_Work instructions_:
Among the entries below, extract exactly the lines that run from the one with "assert (forall x, x" through the one with "intros [] s' [I1 I2 I3 I4 I5 I6 I7 I8].", both ends included.

Extracted data entries
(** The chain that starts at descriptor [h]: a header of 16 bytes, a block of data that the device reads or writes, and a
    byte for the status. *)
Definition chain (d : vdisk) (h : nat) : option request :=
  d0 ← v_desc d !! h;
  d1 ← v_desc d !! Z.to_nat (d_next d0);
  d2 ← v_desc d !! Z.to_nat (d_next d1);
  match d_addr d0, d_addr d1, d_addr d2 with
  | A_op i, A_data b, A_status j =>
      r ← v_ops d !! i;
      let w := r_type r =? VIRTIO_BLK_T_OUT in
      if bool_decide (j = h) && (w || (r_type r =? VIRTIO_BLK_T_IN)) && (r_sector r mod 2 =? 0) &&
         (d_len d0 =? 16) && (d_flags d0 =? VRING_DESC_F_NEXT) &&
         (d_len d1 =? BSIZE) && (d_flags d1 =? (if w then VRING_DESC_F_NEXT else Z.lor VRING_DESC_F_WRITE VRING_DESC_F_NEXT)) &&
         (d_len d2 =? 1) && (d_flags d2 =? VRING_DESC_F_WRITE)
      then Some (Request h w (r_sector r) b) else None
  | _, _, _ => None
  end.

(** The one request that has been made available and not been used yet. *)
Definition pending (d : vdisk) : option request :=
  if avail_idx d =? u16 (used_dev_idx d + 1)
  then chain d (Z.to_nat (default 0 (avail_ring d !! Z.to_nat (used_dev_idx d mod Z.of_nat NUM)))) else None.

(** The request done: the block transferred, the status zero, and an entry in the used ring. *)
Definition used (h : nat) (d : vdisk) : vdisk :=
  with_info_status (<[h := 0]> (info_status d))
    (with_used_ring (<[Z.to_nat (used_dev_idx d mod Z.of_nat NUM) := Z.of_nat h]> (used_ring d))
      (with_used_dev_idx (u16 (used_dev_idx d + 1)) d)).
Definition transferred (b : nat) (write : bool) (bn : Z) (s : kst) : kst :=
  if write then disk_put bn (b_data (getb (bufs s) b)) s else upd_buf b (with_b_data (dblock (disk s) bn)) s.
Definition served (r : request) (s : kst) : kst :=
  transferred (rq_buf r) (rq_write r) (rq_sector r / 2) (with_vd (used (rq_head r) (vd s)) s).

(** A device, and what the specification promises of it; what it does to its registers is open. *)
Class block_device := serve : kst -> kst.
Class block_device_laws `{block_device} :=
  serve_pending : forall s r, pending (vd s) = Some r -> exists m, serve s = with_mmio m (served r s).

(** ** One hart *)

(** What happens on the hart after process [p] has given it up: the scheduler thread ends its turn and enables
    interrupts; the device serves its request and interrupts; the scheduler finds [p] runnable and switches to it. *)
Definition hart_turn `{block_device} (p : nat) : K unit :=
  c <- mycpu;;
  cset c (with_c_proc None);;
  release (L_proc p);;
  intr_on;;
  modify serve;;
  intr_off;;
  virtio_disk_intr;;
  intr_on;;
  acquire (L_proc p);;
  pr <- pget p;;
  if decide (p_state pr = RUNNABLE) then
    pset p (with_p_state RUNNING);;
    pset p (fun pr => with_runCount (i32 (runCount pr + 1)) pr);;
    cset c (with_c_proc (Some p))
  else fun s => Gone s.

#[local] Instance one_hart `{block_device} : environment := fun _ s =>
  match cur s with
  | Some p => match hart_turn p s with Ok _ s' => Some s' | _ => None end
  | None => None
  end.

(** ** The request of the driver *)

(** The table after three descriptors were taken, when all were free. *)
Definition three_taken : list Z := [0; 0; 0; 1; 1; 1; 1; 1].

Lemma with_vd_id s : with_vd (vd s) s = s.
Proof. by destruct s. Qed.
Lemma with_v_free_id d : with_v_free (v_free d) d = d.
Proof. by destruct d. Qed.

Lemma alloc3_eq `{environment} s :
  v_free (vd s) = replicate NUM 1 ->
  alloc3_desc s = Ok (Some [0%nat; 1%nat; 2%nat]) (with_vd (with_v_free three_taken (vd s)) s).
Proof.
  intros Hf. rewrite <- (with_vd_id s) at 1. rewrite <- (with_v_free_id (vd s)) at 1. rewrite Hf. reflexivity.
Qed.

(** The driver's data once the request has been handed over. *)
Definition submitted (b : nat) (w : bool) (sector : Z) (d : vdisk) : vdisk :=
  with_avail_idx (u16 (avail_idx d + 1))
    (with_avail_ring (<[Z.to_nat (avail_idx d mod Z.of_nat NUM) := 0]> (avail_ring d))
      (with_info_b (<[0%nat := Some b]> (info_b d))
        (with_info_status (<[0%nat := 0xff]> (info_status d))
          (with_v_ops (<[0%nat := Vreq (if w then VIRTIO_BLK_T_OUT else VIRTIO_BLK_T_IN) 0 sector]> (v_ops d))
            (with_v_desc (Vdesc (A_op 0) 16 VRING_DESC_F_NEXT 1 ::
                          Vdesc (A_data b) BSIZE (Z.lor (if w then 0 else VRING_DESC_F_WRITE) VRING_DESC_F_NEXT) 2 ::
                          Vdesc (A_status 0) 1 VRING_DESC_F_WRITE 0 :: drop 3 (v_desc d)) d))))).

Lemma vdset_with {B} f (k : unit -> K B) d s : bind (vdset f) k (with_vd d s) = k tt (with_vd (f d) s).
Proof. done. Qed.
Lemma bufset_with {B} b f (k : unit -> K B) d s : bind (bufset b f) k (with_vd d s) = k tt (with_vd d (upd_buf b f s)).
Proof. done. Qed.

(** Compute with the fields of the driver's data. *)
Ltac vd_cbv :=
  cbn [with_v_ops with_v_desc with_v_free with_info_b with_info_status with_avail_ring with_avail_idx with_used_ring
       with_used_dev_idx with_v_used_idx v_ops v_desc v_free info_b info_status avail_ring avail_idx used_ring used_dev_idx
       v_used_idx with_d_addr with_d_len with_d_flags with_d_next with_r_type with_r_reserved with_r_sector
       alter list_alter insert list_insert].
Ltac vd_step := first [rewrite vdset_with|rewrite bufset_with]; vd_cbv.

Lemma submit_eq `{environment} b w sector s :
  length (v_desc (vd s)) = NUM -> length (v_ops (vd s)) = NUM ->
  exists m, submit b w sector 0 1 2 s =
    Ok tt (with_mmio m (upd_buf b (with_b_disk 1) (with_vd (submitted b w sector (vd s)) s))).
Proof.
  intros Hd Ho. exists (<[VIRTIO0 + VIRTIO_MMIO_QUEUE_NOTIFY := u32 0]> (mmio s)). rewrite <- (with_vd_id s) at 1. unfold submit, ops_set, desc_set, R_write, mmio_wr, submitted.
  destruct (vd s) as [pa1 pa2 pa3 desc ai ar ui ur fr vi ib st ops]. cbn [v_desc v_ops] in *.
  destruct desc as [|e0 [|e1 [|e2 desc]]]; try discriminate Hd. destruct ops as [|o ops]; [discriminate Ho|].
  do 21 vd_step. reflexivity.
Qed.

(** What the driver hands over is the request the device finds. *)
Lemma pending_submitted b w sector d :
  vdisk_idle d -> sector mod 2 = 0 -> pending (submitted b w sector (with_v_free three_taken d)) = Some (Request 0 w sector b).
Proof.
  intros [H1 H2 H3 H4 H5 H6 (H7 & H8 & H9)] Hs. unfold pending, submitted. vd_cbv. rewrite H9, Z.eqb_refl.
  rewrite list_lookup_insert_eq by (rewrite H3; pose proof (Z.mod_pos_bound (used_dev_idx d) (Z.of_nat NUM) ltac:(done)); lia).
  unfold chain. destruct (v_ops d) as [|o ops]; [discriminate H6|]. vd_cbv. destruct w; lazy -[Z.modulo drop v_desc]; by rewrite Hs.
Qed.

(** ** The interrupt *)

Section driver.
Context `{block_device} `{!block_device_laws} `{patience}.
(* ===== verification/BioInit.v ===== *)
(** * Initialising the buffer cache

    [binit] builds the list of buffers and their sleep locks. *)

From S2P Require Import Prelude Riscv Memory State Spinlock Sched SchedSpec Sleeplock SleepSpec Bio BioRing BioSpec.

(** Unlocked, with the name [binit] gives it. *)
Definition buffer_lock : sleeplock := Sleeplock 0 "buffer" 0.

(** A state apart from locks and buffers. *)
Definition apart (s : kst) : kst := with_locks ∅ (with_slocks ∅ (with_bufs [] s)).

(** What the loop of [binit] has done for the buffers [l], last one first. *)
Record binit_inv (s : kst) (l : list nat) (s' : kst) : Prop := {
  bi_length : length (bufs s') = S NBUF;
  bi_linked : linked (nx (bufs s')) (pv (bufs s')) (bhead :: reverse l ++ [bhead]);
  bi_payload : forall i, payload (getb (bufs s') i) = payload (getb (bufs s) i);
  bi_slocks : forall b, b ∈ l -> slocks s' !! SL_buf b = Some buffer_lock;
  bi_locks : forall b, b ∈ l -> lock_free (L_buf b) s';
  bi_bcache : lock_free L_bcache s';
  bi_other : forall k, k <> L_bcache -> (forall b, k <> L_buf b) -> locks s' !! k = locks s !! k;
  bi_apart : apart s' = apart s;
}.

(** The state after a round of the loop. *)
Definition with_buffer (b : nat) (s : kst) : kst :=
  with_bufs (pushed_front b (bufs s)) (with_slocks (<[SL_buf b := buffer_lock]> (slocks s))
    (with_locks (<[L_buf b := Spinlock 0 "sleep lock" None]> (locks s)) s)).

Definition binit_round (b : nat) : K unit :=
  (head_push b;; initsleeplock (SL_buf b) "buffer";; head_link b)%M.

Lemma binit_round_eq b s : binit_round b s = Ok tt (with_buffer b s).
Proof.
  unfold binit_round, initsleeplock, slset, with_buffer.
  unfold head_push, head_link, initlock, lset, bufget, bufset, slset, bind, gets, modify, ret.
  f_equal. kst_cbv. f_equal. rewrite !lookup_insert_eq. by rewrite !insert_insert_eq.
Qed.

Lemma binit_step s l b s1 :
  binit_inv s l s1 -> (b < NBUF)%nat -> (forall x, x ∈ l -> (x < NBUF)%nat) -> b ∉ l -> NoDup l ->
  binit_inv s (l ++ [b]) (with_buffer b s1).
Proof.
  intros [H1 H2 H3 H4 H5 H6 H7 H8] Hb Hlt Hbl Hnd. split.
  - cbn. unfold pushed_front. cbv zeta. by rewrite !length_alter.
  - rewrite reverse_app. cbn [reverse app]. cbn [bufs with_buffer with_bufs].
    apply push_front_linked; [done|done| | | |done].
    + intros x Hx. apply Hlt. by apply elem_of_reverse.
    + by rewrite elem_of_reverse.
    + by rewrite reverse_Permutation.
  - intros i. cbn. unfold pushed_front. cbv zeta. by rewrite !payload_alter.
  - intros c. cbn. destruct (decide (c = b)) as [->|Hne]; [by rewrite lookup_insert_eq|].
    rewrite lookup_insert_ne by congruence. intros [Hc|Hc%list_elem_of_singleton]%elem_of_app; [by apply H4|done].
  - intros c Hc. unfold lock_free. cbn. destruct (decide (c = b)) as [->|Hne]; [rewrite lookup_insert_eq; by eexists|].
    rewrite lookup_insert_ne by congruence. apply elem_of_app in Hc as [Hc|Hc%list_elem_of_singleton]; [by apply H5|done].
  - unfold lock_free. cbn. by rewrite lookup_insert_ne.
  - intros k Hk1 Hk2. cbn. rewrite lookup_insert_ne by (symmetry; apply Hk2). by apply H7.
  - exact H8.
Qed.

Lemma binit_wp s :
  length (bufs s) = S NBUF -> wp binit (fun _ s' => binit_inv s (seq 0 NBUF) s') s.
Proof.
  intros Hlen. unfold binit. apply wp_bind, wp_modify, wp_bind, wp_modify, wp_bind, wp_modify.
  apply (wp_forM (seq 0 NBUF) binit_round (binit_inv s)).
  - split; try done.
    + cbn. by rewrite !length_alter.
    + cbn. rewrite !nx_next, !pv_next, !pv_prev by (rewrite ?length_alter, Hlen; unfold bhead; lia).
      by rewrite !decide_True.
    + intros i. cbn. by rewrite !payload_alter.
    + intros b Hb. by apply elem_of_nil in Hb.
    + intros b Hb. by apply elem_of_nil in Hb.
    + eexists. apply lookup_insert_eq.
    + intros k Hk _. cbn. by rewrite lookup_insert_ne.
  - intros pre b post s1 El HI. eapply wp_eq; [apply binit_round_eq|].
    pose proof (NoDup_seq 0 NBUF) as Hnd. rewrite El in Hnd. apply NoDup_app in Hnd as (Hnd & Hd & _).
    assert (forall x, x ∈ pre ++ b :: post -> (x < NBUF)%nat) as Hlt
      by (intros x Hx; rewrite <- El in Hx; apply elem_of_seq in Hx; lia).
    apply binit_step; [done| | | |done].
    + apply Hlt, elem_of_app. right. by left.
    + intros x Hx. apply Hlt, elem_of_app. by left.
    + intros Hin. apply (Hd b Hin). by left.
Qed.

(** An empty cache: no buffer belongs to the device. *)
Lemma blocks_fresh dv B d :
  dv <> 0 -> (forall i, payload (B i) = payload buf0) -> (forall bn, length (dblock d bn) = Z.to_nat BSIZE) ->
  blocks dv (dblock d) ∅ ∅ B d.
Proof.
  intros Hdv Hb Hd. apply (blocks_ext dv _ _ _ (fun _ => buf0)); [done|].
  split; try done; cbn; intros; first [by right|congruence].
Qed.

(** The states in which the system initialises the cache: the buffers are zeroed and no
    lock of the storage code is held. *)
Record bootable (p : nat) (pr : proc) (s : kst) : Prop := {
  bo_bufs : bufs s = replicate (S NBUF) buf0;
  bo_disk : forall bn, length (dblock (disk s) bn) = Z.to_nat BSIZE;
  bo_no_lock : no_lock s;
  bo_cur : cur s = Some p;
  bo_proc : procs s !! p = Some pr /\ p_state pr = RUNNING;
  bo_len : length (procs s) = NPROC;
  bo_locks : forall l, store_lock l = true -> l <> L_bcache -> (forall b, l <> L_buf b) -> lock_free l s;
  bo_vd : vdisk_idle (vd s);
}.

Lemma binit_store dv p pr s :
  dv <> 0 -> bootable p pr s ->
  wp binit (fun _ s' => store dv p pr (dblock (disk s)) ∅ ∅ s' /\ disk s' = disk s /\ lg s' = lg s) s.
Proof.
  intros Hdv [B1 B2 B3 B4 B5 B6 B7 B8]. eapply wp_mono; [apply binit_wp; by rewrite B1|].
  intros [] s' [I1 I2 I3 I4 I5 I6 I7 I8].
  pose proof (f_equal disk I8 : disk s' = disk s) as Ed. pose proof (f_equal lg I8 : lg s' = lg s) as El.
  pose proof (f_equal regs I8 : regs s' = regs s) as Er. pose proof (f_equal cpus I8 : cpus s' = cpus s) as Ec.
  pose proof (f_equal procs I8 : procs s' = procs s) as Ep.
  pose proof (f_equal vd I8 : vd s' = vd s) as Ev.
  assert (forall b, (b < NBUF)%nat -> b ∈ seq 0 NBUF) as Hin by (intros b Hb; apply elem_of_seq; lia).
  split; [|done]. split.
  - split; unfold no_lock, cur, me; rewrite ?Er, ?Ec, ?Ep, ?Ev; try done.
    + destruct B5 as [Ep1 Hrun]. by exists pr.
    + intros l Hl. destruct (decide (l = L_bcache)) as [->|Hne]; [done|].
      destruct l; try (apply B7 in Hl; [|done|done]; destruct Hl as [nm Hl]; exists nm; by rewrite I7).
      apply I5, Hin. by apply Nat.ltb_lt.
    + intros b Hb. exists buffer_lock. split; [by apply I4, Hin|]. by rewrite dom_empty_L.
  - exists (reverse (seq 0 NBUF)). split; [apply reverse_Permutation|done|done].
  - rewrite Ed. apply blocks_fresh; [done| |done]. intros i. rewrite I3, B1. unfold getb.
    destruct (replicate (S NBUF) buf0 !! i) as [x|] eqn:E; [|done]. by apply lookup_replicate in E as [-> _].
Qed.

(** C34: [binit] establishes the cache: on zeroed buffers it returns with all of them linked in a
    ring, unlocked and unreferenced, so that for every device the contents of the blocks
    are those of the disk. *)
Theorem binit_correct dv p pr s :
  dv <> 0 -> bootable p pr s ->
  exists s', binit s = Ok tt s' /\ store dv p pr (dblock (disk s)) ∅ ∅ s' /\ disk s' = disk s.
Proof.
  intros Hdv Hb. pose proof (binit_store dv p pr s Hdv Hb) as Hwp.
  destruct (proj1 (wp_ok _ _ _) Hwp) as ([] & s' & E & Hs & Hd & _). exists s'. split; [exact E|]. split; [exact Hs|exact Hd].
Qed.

_Result of this exercise_:
    assert (forall x, x ∈ pre ++ b :: post -> (x < NBUF)%nat) as Hlt
      by (intros x Hx; rewrite <- El in Hx; apply elem_of_seq in Hx; lia).
    apply binit_step; [done| | | |done].
    + apply Hlt, elem_of_app. right. by left.
    + intros x Hx. apply Hlt, elem_of_app. by left.
    + intros Hin. apply (Hd b Hin). by left.
Qed.

(** An empty cache: no buffer belongs to the device. *)
Lemma blocks_fresh dv B d :
  dv <> 0 -> (forall i, payload (B i) = payload buf0) -> (forall bn, length (dblock d bn) = Z.to_nat BSIZE) ->
  blocks dv (dblock d) ∅ ∅ B d.
Proof.
  intros Hdv Hb Hd. apply (blocks_ext dv _ _ _ (fun _ => buf0)); [done|].
  split; try done; cbn; intros; first [by right|congruence].
Qed.

(** The states in which the system initialises the cache: the buffers are zeroed and no
    lock of the storage code is held. *)
Record bootable (p : nat) (pr : proc) (s : kst) : Prop := {
  bo_bufs : bufs s = replicate (S NBUF) buf0;
  bo_disk : forall bn, length (dblock (disk s) bn) = Z.to_nat BSIZE;
  bo_no_lock : no_lock s;
  bo_cur : cur s = Some p;
  bo_proc : procs s !! p = Some pr /\ p_state pr = RUNNING;
  bo_len : length (procs s) = NPROC;
  bo_locks : forall l, store_lock l = true -> l <> L_bcache -> (forall b, l <> L_buf b) -> lock_free l s;
  bo_vd : vdisk_idle (vd s);
}.

Lemma binit_store dv p pr s :
  dv <> 0 -> bootable p pr s ->
  wp binit (fun _ s' => store dv p pr (dblock (disk s)) ∅ ∅ s' /\ disk s' = disk s /\ lg s' = lg s) s.
Proof.
  intros Hdv [B1 B2 B3 B4 B5 B6 B7 B8]. eapply wp_mono; [apply binit_wp; by rewrite B1|].
  intros [] s' [I1 I2 I3 I4 I5 I6 I7 I8].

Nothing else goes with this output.